Dating sites for thinking people
The writing of the books was precipitated by the endemic dating woes on the Harvard campus as I observed them as an advisor and, earlier, indulged in them as a student.
Those kids graduate and pretty much continue to have the same dating woes -- only now with fewer single people around who happen to live in the same building and share meals with them every day.
And if you're frustrated with your love life, you just might try to compensate by working harder and achieving even more to fill that void.
Left untreated, this condition can go on for decades.
I know people in their 40s, 50s, 60s and beyond who still haven't figured out how to create an intimate connection with another human being. Smart people feel that they're entitled to love because of their achievements.

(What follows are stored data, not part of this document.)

Lemma contains_val_spec (v w : bytes) :
  contains_val v w = true <->
  exists i, 0 <= i /\ i + zlen w <= zlen v /\ ieq_val (zsub i (zlen w) v) w = true.
Proof.
  induction v as [| x v IH]; cbn [contains_val].
  - rewrite eqb_bytes_true. split.
    + intros ->. exists 0. simpl. split_and!; [lia | lia | done].
    + intros (i & ? & ? & _). destruct w; [done | simpl in *; lia].
  - rewrite orb_true_iff, andb_true_iff, IH. split.
    + intros [[Hl Hi] | (i & ? & ? & Hi)]; bprop.
      * exists 0. split_and!; [lia | lia |]. by rewrite zsub_prefix.
      * exists (i + 1). split_and!; [lia | simpl length; lia |].
        unfold zsub in *. replace (Z.to_nat (i + 1)) with (S (Z.to_nat i)) by lia. done.
    + intros (i & ? & ? & Hi). destruct (decide (i = 0)) as [-> | Hne].
      * left. rewrite zsub_prefix in Hi. split; [lia | done].
      * right. exists (i - 1). simpl length in *. split_and!; [lia | lia |].
        unfold zsub in *. replace (Z.to_nat i) with (S (Z.to_nat (i - 1))) in Hi by lia. done.
Qed.

Lemma header_effect_Ret s sv name value nv vv :
  state_rel p n s sv -> str_in p n name nv -> str_in p n value vv ->
  exists s', header_effect s name value = Ret s' /\ state_rel p n s' (effect_val sv nv vv).
Proof.
  intros Hs [Hn _] Hv. pose proof Hv as [Hvr _]. unfold header_effect, effect_val, name_is.
  rewrite (str_ieq_Ret name _ nv _ Hn (str_repr_STR (lit "Content-Length"))), bind_Ret.
  destruct (_ && ieq_val nv (lit "Content-Length")).
  { rewrite (str_to_int_Ret value vv Hvr), bind_Ret. destruct (to_int_val vv); eauto with nproxy. }
  rewrite (str_ieq_Ret name _ nv _ Hn (str_repr_STR (lit "Transfer-Encoding"))), bind_Ret.
  destruct (_ && ieq_val nv (lit "Transfer-Encoding")).
  { rewrite (str_ieq_Ret value _ vv _ Hvr (str_repr_STR _)), bind_Ret.
    destruct (_ && ieq_val vv _); eauto with nproxy. }
  rewrite (str_ieq_Ret name _ nv _ Hn (str_repr_STR (lit "Connection"))), bind_Ret.
  destruct (_ && ieq_val nv (lit "Connection")).
  { rewrite (str_ieq_Ret value _ vv _ Hvr (str_repr_STR _)), bind_Ret.
    destruct (str_contains_i_Ret value _ vv _ Hvr (str_repr_STR (lit "upgrade"))) as (b & -> & Hb).
    rewrite bind_Ret. rewrite <- contains_val_spec in Hb.
    assert (b = contains_val vv (lit "upgrade")) as -> by (apply eq_true_iff_eq; exact Hb).
    destruct (contains_val vv _); eauto 10 with nproxy. }
  rewrite (str_ieq_Ret name _ nv _ Hn (str_repr_STR _)), bind_Ret.
  destruct (_ && ieq_val nv _); eauto with nproxy.
Qed.

Definition exit_rel (e : loop_exit str_t) (ev : loop_exit bytes) : Prop :=
  match e, ev with
  | Return r s, Return r' sv => r = r' /\ state_rel p n s sv
  | Fallthrough s cur, Fallthrough sv off => cur = off /\ 0 <= cur <= n /\ state_rel p n s sv
  | _, _ => False
  end.

Lemma str_trim_in (i m : Z) (t : bytes) :
  readable (padd p i) m t -> 0 <= i -> i + m <= n ->
  exists s, str_trim (mk_str (padd p i) m) = Ret s /\ str_in p n s (trim_val t).
Proof.
  intros Hq Hi Him. destruct (str_trim_Ret (mk_str (padd p i) m) t Hq) as (k & l & ? & ? & Hkl & -> & Hr).
  simpl in *. eexists. split; [done |]. split; [done |]. right. exists (i + k). simpl.
  rewrite padd_padd. split_and!; auto; lia.
Qed.

(** One header line, found between [cur] and [cur + k]. *)
Lemma header_line_Ret (s : http_parse_state_t str_t) (sv : http_parse_state_t bytes)
    (line : bytes) (cur : Z) (c : nat) :
  readable (padd p cur) (zlen line) line -> (c < length line)%nat ->
  0 <= cur -> cur + zlen line <= n -> state_rel p n s sv ->
  let name := trim_val (take c line) in
  let value := trim_val (drop (S c) line) in
  exists nm vl s', str_trim (mk_str (padd p cur) (Z.of_nat c)) = Ret nm /\
    str_trim (mk_str (padd p (cur + Z.of_nat c + 1)) (zlen line - Z.of_nat c - 1)) = Ret vl /\
    header_effect (add_header s (mk_header nm vl)) nm vl = Ret s' /\
    state_rel p n s' (effect_val (add_header sv (mk_header name value)) name value).
Proof.
  intros Hline Hc Hcur Hend Hs name value.
  destruct (str_trim_in cur (Z.of_nat c) (take c line)) as (nm & Hnm & Hin); [| lia | lia |].
  { eapply readable_take; [exact Hline | lia]. }
  destruct (str_trim_in (cur + Z.of_nat c + 1) (zlen line - Z.of_nat c - 1) (drop (S c) line))
    as (vl & Hvl & Hiv); [| lia | lia |].
  { replace (cur + Z.of_nat c + 1) with (cur + (Z.of_nat c + 1)) by lia. rewrite <- padd_padd.
    replace (zlen line - Z.of_nat c - 1) with (zlen line - (Z.of_nat c + 1)) by lia.
    eapply readable_drop; [exact Hline | lia | lia]. }
  assert (state_rel p n (add_header s (mk_header nm vl)) (add_header sv (mk_header name value))) as Hadd
    by (apply rel_add_header; [by split | done]).
  destruct (header_effect_Ret _ _ _ _ _ _ Hadd Hin Hiv) as (s' & He & Hs').
  exists nm, vl, s'. auto.
Qed.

It's because they've been going at it the wrong way. For most of their lives, smart people inhabit a seemingly-meritocratic universe: If they work hard, they get good results (or, in the case of really smart folks, even if they don't work hard, they still get good results).
Good results mean kudos, strokes, positive reinforcement, respect from peers, love from parents.
So it only makes sense that in the romantic arena, it should work the same way. The more stuff I do, the more accomplishments and awards I have, the more girls (or boys) will like me. Please say I'm right, because I've spent a LOT of time and energy accumulating this mental jewelry, and I'm going to be really bummed if you tell me it's not going to get me laid.